I was going to take the brown powder that ended up on the vacuum filter, after HCL treatments, and flux it with borax, soda ash, sodium nitrate, flower, and place it in the oven at 2,000F for one hour or so and see if it melts to a button?..........I think I've had Pd to come down with brown drops in the past. You think Pd might come down as well, with SMB?

I still weeding out my mistakes of the past and the forum is being very helpful, who knows I might get it to work, someday. 

WIZ


----------



## samuel-a (May 23, 2010)

WIZ

what is the starting matirial? scrap jewels (white gold)?


----------



## WIZZARD (May 23, 2010)

> what is the starting matirial? scrap jewels (white gold)?



Ore concentrate. Scanning Electron Microscope with ex ray has indicated the high grade concentrate has up to 15% NM. PGM 5 to 1 ratio to Au.
Hope the ore stuff didn't turn you off.?

HCL/chlorox was used to place the material in solution, it is certain this first acid bath did not get all that is there. Additional exposure to remaining material is needed. The purpose of this run was to see what would go into solution and what SMB could retrieve. 

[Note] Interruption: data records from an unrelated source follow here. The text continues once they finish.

(** Only the rules' own operations write the rules. *)
Lemma step_rules load now a db db' : db_ok load db -> mon_step load now a db = Some db' ->
  match a with
  | AOutcome _ _ _ | ACreateRule _ _ | AUpdateRule _ | ADeleteRule _ => True
  | _ => rules db' = rules db
  end.
Proof.
  intros Hdb Hs. destruct a; try done; cbn [mon_step] in Hs;
    unfold committed, committed', AckMonitoringIncident, UnackMonitoringIncident, SilenceMonitoringIncident,
      UnsilenceMonitoringIncident, MarkMonitoringIncidentNotified, mutateIncidentAction in Hs.
  - destruct (fresh_occ occ db); [|done]. unfold UpsertLogTemplate, recordMappedMonitoringOccurrence in Hs.
    by repeat case_match; simplify_eq.
  - destruct (fresh_inc inc db) eqn:Hi, (fresh_occ occ db) eqn:Ho; try done.
    destruct (RecordMonitoringTriage inc occ a db) as [[m d]|] eqn:Ht; [|done]. injection Hs as <-.
    by eapply triage_ok.
  - by repeat case_match; simplify_eq.
  - by repeat case_match; simplify_eq.
  - by repeat case_match; simplify_eq.
  - by repeat case_match; simplify_eq.
  - by repeat case_match; simplify_eq.
  - unfold DismissMonitoringIncident, suppressMonitoringIncidentQ in Hs. by repeat case_match; simplify_eq.
  - unfold ApplyMonitoringTaskResolution, suppressMonitoringIncidentQ in Hs. by repeat case_match; simplify_eq.
  - unfold ClearMonitoringResolution in Hs. destruct (_ || _); [done|].
    destruct (clear_found _ _ _ _ db) as [x d] eqn:Hc. injection Hs as <-. by eapply clear_found_rules.
  - unfold ClearMonitoringResolutionForTask in Hs. destruct (_ || _); [done|].
    destruct (clear_found _ _ _ _ db) as [x d] eqn:Hc. injection Hs as <-. by eapply clear_found_rules.
  - injection Hs as <-. apply sweep_rules.
Qed.

(** What one evaluation does to its rule, and reports. *)
Lemma outcome_latch load inc occ a db m db' : db_ok load db -> fresh_inc inc db = true -> fresh_occ occ db = true ->
  RecordExpectedSignalOutcome inc occ a db = Ok (m, db') ->
  exists rule v f, rules db !! er_RuleID a = Some rule /\ rules db' = alter f (er_RuleID a) (rules db) /\
    (forall r, ActiveIncidentID (f r) = v) /\ (v <> "" <-> Raise (er_Decision a) = true) /\
    Recovered m = SignalPresent (er_Decision a) && negb (Raise (er_Decision a)) &&
                  negb (bool_decide (ActiveIncidentID rule = "")).
Proof.
  intros Hdb Hfi Hfo. unfold RecordExpectedSignalOutcome. case_bool_decide; [done|].
  destruct (Raise (er_Decision a)) eqn:Hraise; cbn [andb negb].
  - destruct (ValidSeverity (sd_Severity (er_Decision a))) eqn:Hs; cbn [negb]; [|done].
    destruct (_ || _); [done|]. destruct (rules db !! er_RuleID a) as [rule|] eqn:Hrule; [|done].
    destruct (proj2 Hdb _ _ Hrule) as [Hid _].
    destruct (raiseExpectedSignalIncident inc occ rule a db) as [[m' db1]|] eqn:Hrs; [|done].
    intros [= <- <-]. destruct (raise_ok load inc occ rule a db m' db1 Hdb Hfi Hfo Hs Hrs) as [Hok Hr].
    unfold persistExpectedSignalState. rewrite Hraise. cbn [rules set_rules]. rewrite Hr, Hid.
    eexists rule, (i_ID (mr_Incident m')), _. split; [done|]. split; [reflexivity|]. split; [done|]. split.
    + split; [done|]. intros _.
      assert (i_ID (mr_Incident m') ∈ map i_ID (incidents db1)) as Hin.
      { unfold raiseExpectedSignalIncident in Hrs. destruct (negb _); [done|].
        destruct (upsertExpectedSignalIncident inc rule a db) as [[i new] d1].
        destruct (upsertExpectedSignalOccurrence _ _ _ _ _) as [nw d2].
        unfold notify_result in Hrs. destruct (getMonitoringIncidentByIDQ _ _) as [x|] eqn:Hget; [|done].
        injection Hrs as <- <-. apply list_elem_of_fmap. exists x. split; [done|]. by eapply found_elem. }
      intros He. rewrite He in Hin. by apply (ids_named _ _ (proj1 Hok)).
    + by rewrite andb_false_r.
  - destruct (rules db !! er_RuleID a) as [rule|] eqn:Hrule; [|done].
    destruct (proj2 Hdb _ _ Hrule) as [Hid _]. intros [= <- <-].
    unfold persistExpectedSignalState. rewrite Hraise. cbn [rules set_rules]. rewrite Hid.
    eexists rule, "", _. split; [done|]. split; [reflexivity|]. split; [intros r; reflexivity|]. split; [done|].
    cbn. by rewrite andb_true_r.
Qed.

I place about 20% of the original tan drop back into solution with HCL/Chlorox. 80% set aside until I get the Au out. 




Solution is yellow/orange. The cementation of 1ML of the solution on right is a very brown/golden powder and seams to have some PGM as well.

If I cement the solution down to powder and fire, I might find that Pd came down too, and if Pd is present in quantity, I may not reach melting point of the two metals.?? I would like to drop only Au and no Pd first. Hoke said there would days like this with ore.......

WIZ


----------



## qst42know (May 23, 2010)

Stannous test results?

Your burnt spoon test is not as good an indicator as stannous chloride and DMG.


----------



## samuel-a (May 23, 2010)

WIZZARD said:


> Hope the ore stuff didn't turn you off.?



sorry, it did.
i'm not familiarized with ore treatments at all.

if it would have been only Au,Pt,Pd mix i would have recommend dilute nitric pre-leach (for Pd) to be followed by cold AR (for gold) and then hot AR (for Pt)

but ore contains other elements that might complicat that kind of a process.


what was the stannous test color after the SMB?


BTW, as a standard procedure, i'd suggest that you allways keep your solids in the container rather then in the filters, it's a big loss of PM's to the filters...


----------



## goldsilverpro (May 24, 2010)

WIZZARD said:


> Hope the ore stuff didn't turn you off.?



It didn't turn me off since I hardly ever read any of the posts involving mining or prospecting anyway. I got my fill when I spent 2 years in Oregon doing labwork for miners.

The last thing I want to see happen is for this to evolve into a forum for miners - just the thought of that makes me cringe. It started as a PM scrap forum and that's where I hope it stays. There are tons of mining forums but, as far as PM scrap goes, this is essentially the only game in town. The Prospecting category was only added as an afterthought, a year or so after the forum started.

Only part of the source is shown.